Introduction: Muybride's Zoetrope

"This instructable was created by Sydney Russell in fulfillment of the project requirement of the Makecourse at the University of South Florida (www.makecourse.com)". 3D Printing was done at the Advanced Visualization Center at the University of South Florida (www.avc.web.usf.edu).

Parts for this project:

3 Strips of Velcro

1 Green LED

1 10V Potentiometer

1 Arduino Uno

1 Breadboard

1 Relay

1 5V DC Motor

Phone app - Droid Light

Wires

2 9V Batteries

Wooden Dowels

Hollow Wood Cylinder

Epoxy & Hot Glue

Step 1: The Arduino Code

/*****************************************

PURPOSE: Muybridge's Zoetrope

CREATED BY: Sydney Russell

DATE: 4/20/2015

******************************************/

const int analogPin = A0; // pin that the sensor is attached to

const int ledPin = 13; // pin that the LED is attached to

const int threshold = 50; // an arbitrary threshold level that's in the range of the analog input

void setup() { // initialize the LED pin as an output:

pinMode(ledPin, OUTPUT); }

void loop() { // read the value of the potentiometer:

int analogValue = analogRead(analogPin);

// if the analog value is high enough, turn on the LED:

if (analogValue > threshold) { digitalWrite(ledPin, HIGH); }

else { digitalWrite(ledPin,LOW); } }

Step 2: Design

The design circulated around the potentiometer and the relay. The potentiometer would be connected to the relay, which it would then have the ability to turn on and off the motor by connecting and disconnecting the circuit. The LED is just a checkpoint to make sure that all the wiring is correct and the potentiometer is working.

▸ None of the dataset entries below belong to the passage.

(* ===== verification/ConfigChunks.v ===== *)
(** How the chunks of a configuration are put together: handleConfigChunk of node/Network.cpp.

    The chunks that a controller signs for a configuration are accepted in any order, and the
    last one installs the configuration.  A chunk that is not signed by the controller changes
    nothing, unless it is a whole configuration from the controller itself. *)
From stdpp Require Import gmap.
From S2P Require Import Prelude.
From S2P Require Import Utils.
From S2P Require Import Buffer.
From S2P Require Import Addressing.
From S2P Require Import Wire.
From S2P Require Import Rules.
From S2P Require Import CLib.
From S2P Require Import Dictionary.
From S2P Require Import InetAddress.
From S2P Require Import Hashtable.
From S2P Require Import C25519Api.
From S2P Require Import Identity.
From S2P Require Import CertificateOfMembership.
From S2P Require Import Credentials.
From S2P Require Import Capability.
From S2P Require Import NetworkConfig.
From S2P Require Import NetworkConfigDict.
From S2P Require Import Membership.
From S2P Require Import NetworkFilter.
From S2P Require Import Packet.
From S2P Require Import Compression.
From S2P Require Import Switch.
From S2P Require Import Fragmentation.
From S2P Require Import PushCredentials.
From S2P Require Import NetworkState.
From S2P Require Import NetworkSafety.
From S2P Require Import NetworkUpdates.
From S2P Require Import ConfigUpdates.

(** ** A configuration that was read is as long as the one that was written *)

Definition like (kvs kvs' : list (list Z * list Z)) : Prop := Forall2 (fun e e' => e.1 = e'.1 /\ e.2 ≡ₚ e'.2) kvs kvs'.

Lemma dict_text_like kvs : forall kvs', like kvs kvs' -> zlen (dict_text kvs) = zlen (dict_text kvs').
Proof.
  induction kvs as [|[k v] kvs IH] using rev_ind; intros kvs' Hl; [by inversion Hl|]. apply Forall2_app_inv_l in Hl as (l1 & l2 & H1 & H2 & ->).
  apply Forall2_cons_inv_l in H2 as ([k' v'] & l3 & [Hk Hv] & H3 & ->). cbn [fst snd] in Hk, Hv. subst k'. inversion H3. specialize (IH _ H1). rewrite !dict_text_snoc, !zlen_app, IH. f_equal. unfold entry_text.
  rewrite !zlen_app. f_equal; [|do 2 f_equal; unfold zlen; f_equal; apply Permutation_length; by rewrite Hv]. destruct (dict_text kvs), (dict_text l1); try done; unfold zlen in IH; cbn [length] in IH; lia.
Qed.

Lemma join_perm {A} (f : A -> list Z) l l' : l ≡ₚ l' -> mjoin (f <$> l) ≡ₚ mjoin (f <$> l').
Proof.
  assert (E : forall l, mjoin (f <$> l) = l ≫= f) by (intros k; induction k as [|x k IH]; [done|]; by change (mjoin (f <$> x :: k)) with (f x ++ mjoin (f <$> k)); rewrite IH).
  intros H. rewrite !E. by rewrite H.
Qed.

Lemma opt_entry_like key b b' : b ≡ₚ b' -> like (opt_entry key b) (opt_entry key b').
Proof.
  intros H. unfold opt_entry. destruct b; [apply Permutation_nil_l in H as <-; constructor|]. destruct b'; [by apply Permutation_nil_r in H|]. by constructor; [|constructor].
Qed.

Lemma com_same_enc c c' : com_wf c -> com_wf c' -> com_same c c' -> COM_bool c' = COM_bool c /\ (COM_bool c = true -> com_enc c' = com_enc c).
Proof.
  intros Hc Hc' [Hl Hs]. assert (Hn : com_count c' = com_count c).
  { by rewrite <- (zlen_live c Hc), <- (zlen_live c' Hc'), Hl. }
  unfold COM_bool. rewrite Hn. split; [done|]. intros Hb. destruct (Hs Hb) as [H1 H2]. unfold com_enc. rewrite Hn, Hl, H1. do 4 f_equal. destruct (Address_bool _) eqn:E; [by apply H2|done].
Qed.

Lemma inet_canon_enc a : inet_enc (inet_canon a) = inet_enc a.
Proof. by destruct a. Qed.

Once the circuit is completed the DC Motor turns on and runs in one single direction (if you want it to go the other direction, switch the wires you have connected for the positive and negative breadboard slots).

One 9-volt battery powers the arduino uno, and the other powers the motor. The motor has it's own power source because it drains the 9-volt batteries quickly.

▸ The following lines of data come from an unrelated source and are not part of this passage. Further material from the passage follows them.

Lemma ack_runs N s s1 P e nwid (c : bool) : delivers N s s1 P e ->
  runs (if c then pid ← lift (Packet_packetId pkt);
                 reply X key from VERB_OK (fun outp =>
                   outp ← Buffer_append_int PC outp 1 VERB_EXT_FRAME;
                   outp ← Buffer_append_int PC outp 8 pid;
                   Buffer_append_int PC outp 8 nwid) else mret tt) s1 (fun s' _ => delivers N s s' P e).
Proof.
  intros Hd. destruct c; [|by apply runs_ret]. destruct header_Ok as (_ & pid & _ & _ & _ & Epid & _). eapply runs_lift_bind; [exact Epid|]. destruct Hd as (evs & Hh & Hcase).
  eapply runs_weaken; [apply (reply_runs N s1 from VERB_OK _ (be_bytes 1 VERB_EXT_FRAME ++ be_bytes 8 pid ++ be_bytes 8 nwid)); [apply Hh|unfold in_range, VERB_OK; lia|..]|].
  - repeat (apply appends_bind; [apply appends_int|]). apply appends_int.
  - rewrite !zlen_app, !zlen_be_bytes, PC_value. lia.
  - intros s' [] (e2 & Hh2 & F2). eapply delivers_then; [|exact Hh2|done]. by exists evs.
Qed.

(** An EXT_FRAME without a certificate: the frame is put to the tap exactly when the gate lets the
    sender in and the rules and the bridging checks accept it. *)
Lemma doEXT_FRAME_runs N s flags : node_inv E N s -> 0 <= N -> N + 6 < 2 ^ 59 -> (forall k, en_alloc E k = true) -> Buffer_index pkt 36 = Ok flags -> Z.land flags 1 = 0 -> 37 <= b_len pkt -> frame_fits bridged_frame ->
  let nwid := be_val (slice 28 8 (buf_data pkt)) in
  runs (doEXT_FRAME X pkt from key) s (fun s' r => r = true /\
    match no_networks s !! nwid with
    | Some n => let f := bridged_frame in
        delivers (N + 6) s s' (admits n from /\ 51 < b_len pkt /\ takes_bridged n nwid f (no_prng s)) (EvPutFrame nwid (fr_macSource f) (fr_macDest f) (fr_etherType f) (fr_data f))
    | None => exists evs, heard (N + 6) s s' evs /\ frames_put evs = []
    end).
Proof.
  intros Hi HN0 HN Ha Hflags Hcom Hlen Hff nwid. destruct (hk_packet _ _ _ _ HX) as [Hb Hl]. unfold doEXT_FRAME. change ZT_PROTO_VERB_EXT_FRAME_IDX_NETWORK_ID with 28.
  eapply runs_lift_bind; [apply (at_Ok PC); [done|lia|change (Z.of_nat 8) with 8; lia]|]. change (Z.of_nat 8) with 8. fold nwid. eapply runs_step; [apply find_network_eq|].
  assert (Hi6 : node_inv E (N + 6) s) by (apply (node_inv_mono N); [done|lia]).
  destruct (no_networks s !! nwid) as [n|] eqn:En.
  2:{ eapply runs_bind; [apply (received_runs (N + 6) s _ _ _ Hi6)|]. intros s1 [] H1. by apply runs_ret. }
  change ZT_PROTO_VERB_EXT_FRAME_IDX_FLAGS with 36. eapply runs_lift_bind; [exact Hflags|]. rewrite Hcom. eapply runs_step; [reflexivity|].
  destruct (gate_heard N s nwid n Hi HN0 ltac:(lia) En) as (s1 & ok & Eg & Hok & e1 & n' & Hh1 & F1 & Enets & Hq & Ep).
  assert (En1 : no_networks s1 !! nwid = Some n') by (by rewrite Enets, lookup_insert_eq). pose proof (hd_inv _ _ _ _ Hh1) as Hi1.
  eapply runs_step; [exact Eg|]. set (ev := EvPutFrame _ _ _ _ _).
  set (P := admits n from /\ 51 < b_len pkt /\ takes_bridged n nwid bridged_frame (no_prng s)).
  assert (Hi1' : node_inv E (N + 6) s1) by (apply (node_inv_mono (N + 1)); [done|lia]).
  destruct ok.
  - apply (runs_bind _ _ _ (fun s2 _ => delivers (N + 6) s s2 P ev)).
    + change ZT_PROTO_VERB_EXT_FRAME_IDX_PAYLOAD with 51. destruct (Z.ltb_spec 51 (b_len pkt)).
      * eapply runs_weaken; [apply (ext_frame_runs (N + 1) s1 nwid n'); try done; lia|]. intros s2 go Hd. replace (N + 1 + 5) with (N + 6) in Hd by lia.
        eapply delivers_after; [exact Hh1|done|exact Hd|]. rewrite Ep, (takes_bridged_quiet n n' _ _ _ Hq). pose proof (proj1 Hok eq_refl). unfold P. tauto.
      * apply runs_ret. apply (delivers_not (N + 1) (N + 6) s s1 s1 _ _ e1 []); try done; [unfold P; lia|]. by apply heard_refl.
    + intros s2 go Hd. destruct go; [|by apply finish_runs]. eapply runs_bind; [by apply (ack_runs (N + 6) s s2 P ev)|]. intros s3 [] Hd3. by apply finish_runs.
  - eapply runs_bind; [apply (need_credentials_runs (N + 6) s1 nwid Hi1')|]. intros s2 [] (e2 & Hh2 & F2). apply finish_runs.
    apply (delivers_not (N + 1) (N + 6) s s1 s2 _ _ e1 e2); try done. unfold P. intros [Hadm _]. by apply Hok in Hadm.
Qed.
End Handler.

(** C15: A FRAME packet for a network we are on: the frame in it is put to the host, once, exactly when
    the sender is let in and the filter accepts the frame; no other frame is put.  For another
    network nothing is put.  The handler ends with true on every packet long enough to name a
    network. *)
Theorem FRAME_reaches_host `{C25519Ops} X pkt from key N s :
  handler_ok X pkt from key -> node_inv (px_node X) N s -> 0 <= N -> N + 5 < 2 ^ 59 -> 36 <= b_len pkt ->
  let nwid := be_val (slice 28 8 (buf_data pkt)) in
  (forall n, no_networks s !! nwid = Some n -> frame_fits (plain_frame pkt from nwid (nt_mac n))) ->
  runs (doFRAME X pkt from key) s (fun s' r => r = true /\
    match no_networks s !! nwid with
    | Some n => let f := plain_frame pkt from nwid (nt_mac n) in
        delivers X (N + 5) s s' (admits n from /\ 38 < b_len pkt /\ takes X from n f (no_prng s)) (EvPutFrame nwid (fr_macSource f) (fr_macDest f) (fr_etherType f) (fr_data f))
    | None => exists evs, heard X (N + 5) s s' evs /\ frames_put evs = []
    end).
Proof. intros HX. by apply doFRAME_runs. Qed.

Step 3: 3D Printed Parts and Other Parts

Each horse position I found here from a user on thingiverse.org:

http://www.thingiverse.com/thing:584516

The middle piece I designed in the program Inventor 2015. The zip file of the .stl is attached to this header.

For this course we were given a box with certain dimensions that we couldn't change. But we could change the surfaces on the box. I drilled a hole in the side so the handle of the potentiometer could fit, as well as the middle of the lid so the DC motor could fit. To secure the motor in place I glued a hollow wooden cylinder to the bottom of the lid and placed a strip of Velcro inside it. Then to secure the wires, I soldered the positive and negative wires to the dc motor.

Since the shaft on the motor was so small, I created a piece with a hole that could securely hold onto the shaft while it spun. The wooden cube from the art store I went too wasn't as flat as it looked, so I 3D printed a thicker bearing and glued it on top of the cube.

Step 4: Executing Electrical Design

Starting from the potentiometer, there are three wires that are attached to it. The red and the black wires are the power supply wires, and the orange is the analog. The analog is what sends the signal to the relay. The white wires are for the LED to make sure the signal is going through. And the yellow wires connect the relay signal to the dc motor to complete the circuit.

The second battery (the one not powering the arduino), is completely isolated from the circuit so it solely powers the motor.

Step 5: Assembly

The project is better seen in darker lighting and a fast strobe light flashing onto it. To create an easier setting to watch the horses run, I glued white construction paper to the inside of a small cardboard box, and black paper to the outside. Then I downloaded an app called Droid Light (I did not create this app) to my phone. You can indicate how fast you want the strobe light to flash based on a number of Hertz ranging from 1-10. I leaned the my phone against the side of the box that we were required to use. That's all for the box.

The horses were assembled with a lot of epoxy. They were printed in halves so to use less printing material. If you want to merge these halves and print them with more supports you can do that in Maya. But if not, a glue that dries flat is best for this. The then dowels came next. I drilled bigger holes on the inside of the horses and epoxied the dowels to them. Once those dried, the dowels are then epoxied to the holes in the middle piece that the motor drives.

Once finished, the pillar on the bottom is secured onto the shaft of the DC motor and the potentiometer is free to turn on and off.